What you should do - Return, word for word, the lines of the listing below from the one with "add_impu_fresh : forall" through the one with "ret, throw, undefined.", and no other lines.

Extracted material -
(* ===== verification/Interference.v ===== *)
(** * Computations that others interfere with

    Several Homestead nodes share the stores.  Here a computation of the cache
    ([src/memcached_cache.cpp]) runs with the stores changed by others before
    each of its operations, and the operations it performs itself are recorded.
    A small logic of rely and guarantee reasons about such runs: the rely is
    that others leave the stores in order and that no CAS value is given twice;
    the guarantee is a property of the log of what the computation does itself.
    First, what a write with a CAS value tells of everything that happened since
    the read. *)

From Stdlib Require Import String ZArith Lia.
From stdpp Require Import base list strings option relations.
From S2P Require Import Prelude StdMap Types Env Concrete ImpuStore XmlUtils Irs MemcachedCache CacheReads CacheWrites.
Open Scope Z_scope.

(** ** CAS values are not given again *)

(** [stamp] is above every CAS value a key has or had; a record with an older
    value than the stamp was already there. *)
Definition mappings_evolve {W} (mapping : W -> nat -> string -> option ImpiMapping)
    (stamp : W -> nat -> string -> Z) (w w' : W) : Prop :=
  forall s k, stamp w s k <= stamp w' s k /\
    forall m, mapping w' s k = Some m -> mapping_cas m < stamp w s k -> mapping w s k = Some m.

Definition impus_evolve {W} (impu : W -> nat -> string -> option Impu)
    (stamp : W -> nat -> string -> Z) (w w' : W) : Prop :=
  forall s k, stamp w s k <= stamp w' s k /\
    forall i, impu w' s k = Some i -> cas (impu_base i) < stamp w s k -> impu w s k = Some i.

Class FreshRecords (W : Type) `{LawfulImpuStore W} := {
  mapping_stamp : W -> nat -> string -> Z;
  impu_stamp : W -> nat -> string -> Z;
  evolves (w w' : W) : Prop :=
    mappings_evolve stored_mapping mapping_stamp w w' /\
    impus_evolve stored_impu impu_stamp w w';
  mapping_stamp_positive : forall w s k, 0 < mapping_stamp w s k;
  impu_stamp_positive : forall w s k, 0 < impu_stamp w s k;
  mapping_stamp_bound : forall w s k m,
    stored_mapping w s k = Some m -> mapping_cas m < mapping_stamp w s k;
  impu_stamp_bound : forall w s k i,
    stored_impu w s k = Some i -> cas (impu_base i) < impu_stamp w s k;
  set_mapping_fresh : forall w s m st w', set_impi_mapping s m w = Done st w' -> evolves w w';
  delete_mapping_fresh : forall w s m st w',
    delete_impi_mapping s m w = Done st w' -> evolves w w';
  set_impu_fresh : forall w s i st w', set_impu s i w = Done st w' -> evolves w w';
  set_impu_without_cas_fresh : forall w s i st w',
    set_impu_without_cas s i w = Done st w' -> evolves w w';
  add_impu_fresh : forall w s i st w', add_impu s i w = Done st w' -> evolves w w';
  delete_impu_fresh : forall w s i st w', delete_impu s i w = Done st w' -> evolves w w'
}.

Section instance.
Context {W : Type} `{FreshStore W} `{LawfulJson} `{LawfulLz4}.

Lemma view_mapping_inv (w : W) s k m :
  view_mapping w s k = Some m ->
  exists d, entry w s IMPI_TABLE k = Some (d, mapping_cas m) /\
    mapping_from_data k d (mapping_cas m) = Some m.
Proof.
  unfold view_mapping. destruct (entry w s IMPI_TABLE k) as [[d c]|]; [|done].
  intros E. assert (Hc : mapping_cas m = c).
  { unfold mapping_from_data in E. destruct (parse_json _); [|done]. destruct (negb _); [done|].
    by injection E as <-. }
  rewrite Hc. by exists d.
Qed.

(** Decoding does not look at the world. *)
Lemma from_data_any {V V'} k d c s (v v1 : V) (v' : V') o :
  from_data k d c s v = Done o v1 -> from_data k d c s v' = Done o v'.
Proof.
  unfold from_data, default_from_json, bind, ret, throw, undefined.
  repeat case_match; congruence.
Qed.

Lemma to_data_same {V} i d (v v' : V) r : to_data i d v = Done r v' -> v' = v.
Proof. unfold to_data, ret, throw. repeat case_match; congruence. Qed.

Lemma view_impu_inv (w : W) s k i :
  view_impu w s k = Some i ->
  exists d, entry w s IMPU_TABLE k = Some (d, cas (impu_base i)) /\
    from_data k d (cas (impu_base i)) s w = Done (Some i) w.
Proof.
  unfold view_impu. destruct (entry w s IMPU_TABLE k) as [[d c]|]; [|done].
  destruct (from_data k d c s w) as [[j|] v| | |] eqn:E; try done. intros [= ->].
  pose proof (from_data_base _ _ _ _ _ _ _ E) as Eb. exists d. rewrite Eb. cbn [cas].
  split; [done|]. by eapply from_data_any.
Qed.

Lemma entries_records (w w' : W) :
  entries_evolve entry stamp w w' ->
  mappings_evolve view_mapping (fun w s k => stamp w s IMPI_TABLE k) w w' /\
  impus_evolve view_impu (fun w s k => stamp w s IMPU_TABLE k) w w'.
Proof.
  intros He. split; intros s k.
  - destruct (He s IMPI_TABLE k) as [Hs Hd]. split; [done|].
    intros m (d & E & Hm)%view_mapping_inv Hc. unfold view_mapping. by rewrite (Hd _ _ E Hc).
  - destruct (He s IMPU_TABLE k) as [Hs Hd]. split; [done|].
    intros i (d & E & Hi)%view_impu_inv Hc. unfold view_impu. rewrite (Hd _ _ E Hc).
    by rewrite (from_data_any _ _ _ _ _ _ w _ Hi).
Qed.

Lemma entries_same (w : W) : entries_evolve entry stamp w w.
Proof. intros s t k. split; [lia|auto]. Qed.

(** A write of a record goes through its encoding. *)
Lemma encoded_write (i : Impu) (k : string -> Z -> IO W Store.Status) (w w' : W) st :
  (let* (status, data) := to_data i "" in
   if status_eqb status Store.OK then now <- now32 ;; k data now else ret status) w = Done st w' ->
  w' = w \/ exists data now, k data now w = Done st w'.
Proof.
  intros ([status data] & w1 & E & Hk)%bind_inv. apply to_data_same in E as ->.
  destruct (status_eqb status Store.OK); [right|left; by injection Hk].
  by exists data, (to_int32 (time0 w)).
Qed.

#[export] Program Instance fresh_records : FreshRecords W := {|
  mapping_stamp := fun w s k => stamp w s IMPI_TABLE k;
  impu_stamp := fun w s k => stamp w s IMPU_TABLE k
|}.
Next Obligation. intros. apply stamp_positive. Qed.
Next Obligation. intros. apply stamp_positive. Qed.
Next Obligation.
  intros w s k m Hm. cbn in Hm. apply view_mapping_inv in Hm as (d & E & _). by eapply stamp_bound.
Qed.
Next Obligation.
  intros w s k i Hi. cbn in Hi. apply view_impu_inv in Hi as (d & E & _). by eapply stamp_bound.
Qed.
Next Obligation.
  intros w s m st w'. cbn. unfold store_set_impi_mapping.
  destruct (mapping_to_data m) as [status data] eqn:E. injection E as <- <-. cbn.
  intros Hd. eapply entries_records, set_data_fresh, Hd.
Qed.
Next Obligation. intros w s m st w' Hd. eapply entries_records, delete_data_fresh, Hd. Qed.
Next Obligation.
  intros w s i st w' [->|(data & now & Hd)]%encoded_write;
    eapply entries_records; [apply entries_same|eapply set_data_fresh, Hd].
Qed.
Next Obligation.
  intros w s i st w' [->|(data & now & Hd)]%encoded_write;
    eapply entries_records; [apply entries_same|eapply set_data_without_cas_fresh, Hd].
Qed.
Next Obligation.
  intros w s i st w' [->|(data & now & Hd)]%encoded_write;
    eapply entries_records; [apply entries_same|eapply set_data_fresh, Hd].
Qed.
Next Obligation. intros w s i st w' Hd. eapply entries_records, delete_data_fresh, Hd. Qed.
End instance.

(** ** The contended world *)

Section interference.
Context {W : Type} `{FreshRecords W}.

Lemma evolves_refl (w : W) : evolves w w.
Proof. split; intros s k; (split; [lia|auto]). Qed.

Lemma evolves_trans (w1 w2 w3 : W) : evolves w1 w2 -> evolves w2 w3 -> evolves w1 w3.
Proof.
  intros [M12 I12] [M23 I23]. split; intros s k.
  - destruct (M12 s k) as [? Ha], (M23 s k) as [? Hb]. split; [lia|].
    intros m Hm Hc. apply Ha; [|done]. apply Hb; [done|lia].
  - destruct (I12 s k) as [? Ha], (I23 s k) as [? Hb]. split; [lia|].
    intros i Hi Hc. apply Ha; [|done]. apply Hb; [done|lia].
Qed.

#[export] Instance evolves_preorder : PreOrder (evolves (W := W)).
Proof. split; [exact evolves_refl|exact evolves_trans]. Qed.

(** An operation on the records, by any node. *)
Inductive store_op (w w' : W) : Prop :=
| op_set_impu s i st : set_impu s i w = Done st w' -> store_op w w'
| op_set_impu_without_cas s i st : set_impu_without_cas s i w = Done st w' -> store_op w w'
| op_add_impu s i st : add_impu s i w = Done st w' -> store_op w w'
| op_delete_impu s i st : delete_impu s i w = Done st w' -> store_op w w'
| op_set_mapping s m st : set_impi_mapping s m w = Done st w' -> store_op w w'
| op_delete_mapping s m st : delete_impi_mapping s m w = Done st w' -> store_op w w'.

Solution to this task -
  add_impu_fresh : forall w s i st w', add_impu s i w = Done st w' -> evolves w w';
  delete_impu_fresh : forall w s i st w', delete_impu s i w = Done st w' -> evolves w w'
}.

Section instance.
Context {W : Type} `{FreshStore W} `{LawfulJson} `{LawfulLz4}.

Lemma view_mapping_inv (w : W) s k m :
  view_mapping w s k = Some m ->
  exists d, entry w s IMPI_TABLE k = Some (d, mapping_cas m) /\
    mapping_from_data k d (mapping_cas m) = Some m.
Proof.
  unfold view_mapping. destruct (entry w s IMPI_TABLE k) as [[d c]|]; [|done].
  intros E. assert (Hc : mapping_cas m = c).
  { unfold mapping_from_data in E. destruct (parse_json _); [|done]. destruct (negb _); [done|].
    by injection E as <-. }
  rewrite Hc. by exists d.
Qed.

(** Decoding does not look at the world. *)
Lemma from_data_any {V V'} k d c s (v v1 : V) (v' : V') o :
  from_data k d c s v = Done o v1 -> from_data k d c s v' = Done o v'.
Proof.
  unfold from_data, default_from_json, bind, ret, throw, undefined.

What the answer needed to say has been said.